Saturday, March 25, 2017

Creme Brûlée

2 1/2 c heavy cream
6 large egg yolks
2 tsp tapioca flour
2 Tbsp sugar
1 tsp vanilla
6 Tbsp raw sugar

*You must start this recipe at least one day ahead so the custards have time to chill.

1. First make the custard by placing the cream in a pan over low heat and bring to just below simmering, stirring occasionally with a wooden spoon.
2. While the cream is heating, use a balloon whisk to whisk the egg yolks, sugar, vanilla, and tapioca starch.
3. While whisking the egg mixture the whole time, gradually pour the hot cream into the bowl with the other hand.
4. Once its all in, immediately return to the saucepan using a rubber spatula.  Return to the low gentle heat as you continue whisking until the custard is thick and smooth. This will happen as soon as it reaches simmer icing. Do not overheat, or it will look grainy.
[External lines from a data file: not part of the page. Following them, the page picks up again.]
Lemma keeps_refl live m : keeps live m m.
Proof. done. Qed.

Lemma keeps_trans live m1 m2 m3 : keeps live m1 m2 -> keeps live m2 m3 -> keeps live m1 m3.
Proof. intros H1 H2 b x Hb Hx. by rewrite (H2 b x), (H1 b x). Qed.

Lemma keeps_tail b live m m' : keeps (b :: live) m m' -> keeps live m m'.
Proof. intros H c x Hc. apply H. by right. Qed.

Lemma keeps_incl live live' m m' : (forall b, b ∈ live' -> b ∈ live) -> keeps live m m' -> keeps live' m m'.
Proof. intros Hs H b x Hb. apply H. by apply Hs. Qed.

(** Only the blocks in use differ: what a client may do to memory. *)
Definition in_blocks (live : list (Z * Layout)) (x : Z) : Prop :=
  exists b, b ∈ live /\ fst b <= x < fst b + size (snd b).
Definition client_writes (live : list (Z * Layout)) (m m' : memory) : Prop :=
  forall x, ~ in_blocks live x -> m' x = m x.

#[export] Hint Resolve keeps_refl : molt.

(** ** What an operation writes *)

Class HeapMemory (S : Type) `{!HeapAllocator S} := {
  hm_alloc : S -> Layout -> memory -> memory;
  hm_dealloc : S -> Z -> Layout -> memory -> memory;
  hm_alloc_keeps s live l m : ha_inv s live -> layout_ok l -> keeps live m (hm_alloc s l m);
  hm_dealloc_keeps s live p l m : ha_inv s ((p, l) :: live) -> keeps live m (hm_dealloc s p l m);
}.

(** ** An allocator on memory

    [ma_rep a m s]: with [a] outside of the heap and its lists in [m], the allocator is in
    the state [s].  Loops over lists in memory take fuel. *)
Class MemAllocator (A S : Type) `{!HeapAllocator S, !HeapMemory S} := {
  ma_alloc : nat -> A -> Layout -> memory -> option (outcome (Z * A * memory));
  ma_dealloc : A -> Z -> Layout -> memory -> outcome (A * memory);
  ma_rep : A -> memory -> S -> Prop;
  ma_fuel : S -> nat;
  ma_rep_client a m s live m' : ha_inv s live -> ma_rep a m s -> client_writes live m m' -> ma_rep a m' s;
  ma_alloc_ok a m s live l p s' : ha_inv s live -> ma_rep a m s -> layout_ok l -> ha_alloc s l = Ok (p, s') ->
    exists a', ma_rep a' (hm_alloc s l m) s' /\
      forall fuel, (ma_fuel s <= fuel)%nat -> ma_alloc fuel a l m = Some (Ok (p, a', hm_alloc s l m));
  ma_dealloc_ok a m s live p l s' : ha_inv s ((p, l) :: live) -> ma_rep a m s -> layout_ok l ->
    ha_dealloc s p l = Ok s' ->
    exists a', ma_dealloc a p l m = Ok (a', hm_dealloc s p l m) /\ ma_rep a' (hm_dealloc s p l m) s';
}.

#[global] Hint Mode HeapMemory ! - : typeclass_instances.
#[global] Hint Mode MemAllocator ! - - - : typeclass_instances.
#[global] Hint Mode MemAllocator - ! - - : typeclass_instances.

(** ** A client *)

(** It allocates, frees, resizes and writes to its [n]-th block. *)
Inductive mem_op :=
  | OAlloc (l : Layout)
  | OFree (n : nat)
  | ORealloc (n : nat) (new_size : Z)
  | OWrite (n : nat) (off v : Z).

Section Client.
Context {A S : Type} `{HS : !HeapAllocator S, HM : !HeapMemory S, HA : !MemAllocator A S}.

Record client := mk_client {
  cl_alloc : A;
  cl_mem : memory;
  cl_blocks : list (Z * Layout);
}.

(** [GlobalAlloc::realloc]; null on failure. *)
Definition mem_realloc (fuel : nat) (a : A) (m : memory) (ptr : Z) (l : Layout) (new_size : Z)
    : option (outcome (Z * A * memory)) :=
  match from_size_align new_size (align l) with
  | None => Some (Ok (0, a, m))
  | Some new_layout =>
      match ma_alloc fuel a new_layout m with
      | None => None
      | Some r => Some (
          '(new_ptr, a, m) ← r;
          if new_ptr =? 0 then Ok (new_ptr, a, m) else
          let m := copy m ptr new_ptr (Z.min (size l) new_size) in
          '(a, m) ← ma_dealloc a ptr l m;
          Ok (new_ptr, a, m))
      end
  end.

(** Requests that name no block, or a byte outside of it, are not made. *)
Definition client_step (fuel : nat) (c : client) (o : mem_op) : option (outcome client) :=
  match o with
  | OAlloc l =>
      match ma_alloc fuel (cl_alloc c) l (cl_mem c) with
      | None => None
      | Some r => Some ('(p, a, m) ← r; Ok (mk_client a m (if p =? 0 then cl_blocks c else (p, l) :: cl_blocks c)))
      end
  | OFree n =>
      match cl_blocks c !! n with
      | None => Some (Ok c)
      | Some (p, l) => Some ('(a, m) ← ma_dealloc (cl_alloc c) p l (cl_mem c); Ok (mk_client a m (delete n (cl_blocks c))))
      end
  | ORealloc n new_size =>
      match cl_blocks c !! n with
      | None => Some (Ok c)
      | Some (p, l) =>
          match mem_realloc fuel (cl_alloc c) (cl_mem c) p l new_size with
          | None => None
          | Some r => Some ('(q, a, m) ← r;
              Ok (mk_client a m (if q =? 0 then cl_blocks c else <[n := (q, mk_layout new_size (align l))]> (cl_blocks c))))
          end
      end
  | OWrite n off v =>
      match cl_blocks c !! n with
      | Some (p, l) =>
          if (0 <=? off) && (off <? size l)
          then Some (Ok (mk_client (cl_alloc c) (fun x => if x =? p + off then v else cl_mem c x) (cl_blocks c)))
          else Some (Ok c)
      | None => Some (Ok c)
      end
  end.

Fixpoint client_run (fuel : nat) (os : list mem_op) (c : client) : option (outcome client) :=
  match os with
  | [] => Some (Ok c)
  | o :: os =>
      match client_step fuel c o with
      | Some (Ok c) => client_run fuel os c
      | r => r
      end
  end.

End Client.

#[global] Arguments client A : clear implicits.

(** ** Independent arrays *)

Abbreviation arrays := (list (Layout * list Z)).

(** A block is new and holds anything, goes away, changes its length but not what remains,
    or has one byte written; nothing else changes. *)
Inductive arr_step : mem_op -> arrays -> arrays -> Prop :=
  | as_alloc l bs t : length bs = Z.to_nat (size l) -> arr_step (OAlloc l) t ((l, bs) :: t)
  | as_null l t : arr_step (OAlloc l) t t
  | as_free n t : arr_step (OFree n) t (delete n t)
  | as_realloc n k l bs bs' t : t !! n = Some (l, bs) -> length bs' = Z.to_nat k ->
      take (Z.to_nat (Z.min (size l) k)) bs' = take (Z.to_nat (Z.min (size l) k)) bs ->
      arr_step (ORealloc n k) t (<[n := (mk_layout k (align l), bs')]> t)
  | as_realloc_null n k t : arr_step (ORealloc n k) t t
  | as_write n off v l bs t : t !! n = Some (l, bs) -> 0 <= off < size l ->
      arr_step (OWrite n off v) t (<[n := (l, <[Z.to_nat off := v]> bs)]> t)
  | as_outside n off v t : (forall l bs, t !! n = Some (l, bs) -> ~ 0 <= off < size l) -> arr_step (OWrite n off v) t t.

Inductive arr_run : list mem_op -> arrays -> arrays -> Prop :=
  | ar_nil t : arr_run [] t t
  | ar_cons o os t t' t'' : arr_step o t t' -> arr_run os t' t'' -> arr_run (o :: os) t t''.

(** ** The client sees independent arrays *)

Definition block_bytes (m : memory) (p n : Z) : list Z := (fun i => m (p + Z.of_nat i)) <$> seq 0 (Z.to_nat n).
Definition block_view (m : memory) (b : Z * Layout) : Layout * list Z := (snd b, block_bytes m (fst b) (size (snd b))).
Definition view (m : memory) (live : list (Z * Layout)) : arrays := block_view m <$> live.

Definition mem_op_ok (o : mem_op) : Prop :=
  match o with
  | OAlloc l => layout_ok l
  | ORealloc _ k => 1 <= k <= 2 ^ 61
  | _ => True
  end.

Lemma bytes_length m p n : length (block_bytes m p n) = Z.to_nat n.
Proof. unfold block_bytes. by rewrite length_fmap, length_seq. Qed.

Lemma bytes_lookup m p n i : (i < Z.to_nat n)%nat -> block_bytes m p n !! i = Some (m (p + Z.of_nat i)).
Proof. intros Hi. unfold block_bytes. by rewrite list_lookup_fmap, lookup_seq_lt. Qed.

Lemma bytes_ext m m' p q n : (forall i, 0 <= i < n -> m' (q + i) = m (p + i)) -> block_bytes m' q n = block_bytes m p n.
Proof. intros H. apply list_fmap_ext. intros i k Hk. apply lookup_seq in Hk as [-> Hk]. apply H. lia. Qed.

Lemma take_bytes m p n k : 0 <= k <= n -> take (Z.to_nat k) (block_bytes m p n) = block_bytes m p k.
Proof. intros Hk. unfold block_bytes. rewrite <- fmap_take, take_seq. do 2 f_equal. lia. Qed.

Lemma keeps_block live m m' b : keeps live m m' -> b ∈ live -> block_view m' b = block_view m b.
Proof. intros H Hb. unfold block_view. f_equal. apply bytes_ext. intros i Hi. apply (H b); [done|lia]. Qed.

Lemma keeps_view live m m' : keeps live m m' -> view m' live = view m live.
Proof. intros H. apply list_fmap_ext. intros i b Hb. eapply keeps_block; [exact H|]. by eapply list_elem_of_lookup_2. Qed.

(** *** Lists without one element *)

Lemma delete_beyond {T} (l : list T) n : l !! n = None -> delete n l = l.
Proof. revert n. induction l as [|x l IH]; intros [|n] H; try done. cbn. f_equal. by apply IH. Qed.

Lemma delete_others {T} (l : list T) n i x : l !! i = Some x -> i <> n -> x ∈ delete n l.
Proof.
  intros Hx Hi. apply list_elem_of_lookup. exists (if decide (i < n)%nat then i else (i - 1)%nat). case_decide.
  - by rewrite list_lookup_delete_lt.
  - rewrite list_lookup_delete_ge by lia. by replace (S (i - 1)) with i by lia.
Qed.

Lemma insert_permutation {T} (l : list T) n x y : l !! n = Some x -> <[n := y]> l ≡ₚ y :: delete n l.
Proof.
  revert n. induction l as [|z l IH]; intros [|n] H; try done. cbn. rewrite (IH n H). apply Permutation_swap.
Qed.

Lemma keeps_perm live live' m m' : live ≡ₚ live' -> keeps live m m' -> keeps live' m m'.
Proof. intros Hp. apply keeps_incl. intros b. by rewrite Hp. Qed.

Lemma realloc_layout_ok l k : layout_ok l -> 1 <= k <= 2 ^ 61 ->
  layout_ok (mk_layout k (align l)) /\ from_size_align k (align l) = Some (mk_layout k (align l)).
Proof.
  intros (Hs & j & Hj & Ha) Hk. split; [split; [cbn; lia|by exists j]|].
  unfold from_size_align. rewrite Ha, pow2_ok by done.
  assert (2 ^ j <= 2 ^ 61) by (apply Z.pow_le_mono_r; lia). change (2 ^ 61) with 2305843009213693952 in *.
  by rewrite (proj2 (Z.leb_le _ _)) by (unfold ISIZE_MAX; change (2 ^ 63) with 9223372036854775808; lia).
Qed.

Section ClientProof.
Context {A S : Type} `{HS : !HeapAllocator S, HM : !HeapMemory S, HA : !MemAllocator A S}.

(** The heap the allocator was set up with. *)
Variable range : Z * Z.

Record client_inv (c : client A) (s : S) : Prop := {
  ci_range : ha_heap s = range;
  ci_inv : ha_inv s (cl_blocks c);
  ci_rep : ma_rep (cl_alloc c) (cl_mem c) s;
  ci_layouts : Forall (fun b => layout_ok (snd b)) (cl_blocks c);
}.

(** A write into a block leaves the other blocks alone. *)
Lemma block_write_keeps s p l live m m' : ha_inv s ((p, l) :: live) ->
  (forall x, x < p \/ p + size l <= x -> m' x = m x) -> keeps live m m'.
Proof.
  intros Hi Hw b x Hb Hx. apply Hw. destruct (ha_blocks s _ Hi) as [_ [Hap _]].
  rewrite Forall_fmap, Forall_forall in Hap. specialize (Hap b Hb). unfold apart_r, apart, range_of in Hap. cbn in Hap. lia.
Qed.

(** It is no business of the heap's either. *)
Lemma block_write_client p l live m m' : (p, l) ∈ live ->
  (forall x, x < p \/ p + size l <= x -> m' x = m x) -> client_writes live m m'.
Proof.
  intros Hb Hw x Hx. apply Hw. destruct (decide (p <= x < p + size l)) as [Hin|]; [|lia].
  exfalso. apply Hx. by exists (p, l).
Qed.

Lemma alloc_step_ok c s l : client_inv c s -> layout_ok l -> exists c' s', client_inv c' s' /\
  arr_step (OAlloc l) (view (cl_mem c) (cl_blocks c)) (view (cl_mem c') (cl_blocks c')) /\
  forall fuel, (ma_fuel s <= fuel)%nat -> client_step fuel c (OAlloc l) = Some (Ok c').
Proof.
  intros [Hg Hi Hr Hl] Hlo. destruct (ha_alloc_ok s _ l Hi Hlo) as (p & s' & E & Hg' & Hi').
  set (m := hm_alloc s l (cl_mem c)).
  assert (Hk : keeps (cl_blocks c) (cl_mem c) m) by by apply hm_alloc_keeps.
  destruct (ma_alloc_ok _ _ s _ l p s' Hi Hr Hlo E) as (a' & Hr' & E').
  exists (mk_client a' m (if p =? 0 then cl_blocks c else (p, l) :: cl_blocks c)), s'. split_and!.
  - split; cbn [cl_blocks cl_alloc cl_mem]; try done; [congruence|]. destruct (p =? 0); [done|by constructor].
  - cbn [cl_blocks cl_mem]. destruct (p =? 0).
    + rewrite (keeps_view _ _ _ Hk). apply as_null.
    + unfold view. cbn [fmap list_fmap]. fold (view m (cl_blocks c)). rewrite (keeps_view _ _ _ Hk). apply as_alloc, bytes_length.
  - intros fuel Hf. cbn [client_step]. by rewrite E'.
Qed.

Lemma free_step_ok c s n : client_inv c s -> exists c' s', client_inv c' s' /\
  arr_step (OFree n) (view (cl_mem c) (cl_blocks c)) (view (cl_mem c') (cl_blocks c')) /\
  forall fuel, client_step fuel c (OFree n) = Some (Ok c').
Proof.
  intros Hc. pose proof Hc as [Hg Hi Hr Hl]. cbn [client_step]. destruct (cl_blocks c !! n) as [[p l]|] eqn:En.
  - pose proof (delete_Permutation _ _ _ En) as Hp. rewrite Hp in Hi, Hl. apply Forall_cons in Hl as [Hlo Hl].
    destruct (ha_dealloc_ok s _ p l Hi Hlo) as (s' & E & Hg' & Hi').
    destruct (ma_dealloc_ok _ _ s _ p l s' Hi Hr Hlo E) as (a' & E' & Hr').
    exists (mk_client a' (hm_dealloc s p l (cl_mem c)) (delete n (cl_blocks c))), s'. split; [split; try done; congruence|]. split.
    + cbn [cl_blocks cl_mem]. rewrite (keeps_view _ _ _ (hm_dealloc_keeps s _ p l (cl_mem c) Hi)).
      unfold view. rewrite list_fmap_delete. apply as_free.
    + intros _. by rewrite E'.
  - exists c, s. split; [done|]. split; [|done].
    assert (Hd : delete n (view (cl_mem c) (cl_blocks c)) = view (cl_mem c) (cl_blocks c)).
    { apply delete_beyond. unfold view. by rewrite list_lookup_fmap, En. }
    rewrite <- Hd at 2. apply as_free.
Qed.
If this occurs, remove from heat and whisk until smooth again.
5. Divide the custard into the ramekins and leave to cool. Cover each dish with saran wrap and refrigerate overnight.
6. To caramelize the tops, preheat the broiler. Uncover the ramekins and sprinkle tops evenly with one Tbsp of sugar. Place all on a baking tray under the broiler for about 4-5 minutes until the sugar has melted and starts to go very dark brown in some places. Leave the caramel to harden before serving.

There is another, more common, method of preparing the custard in a steam bath in the oven.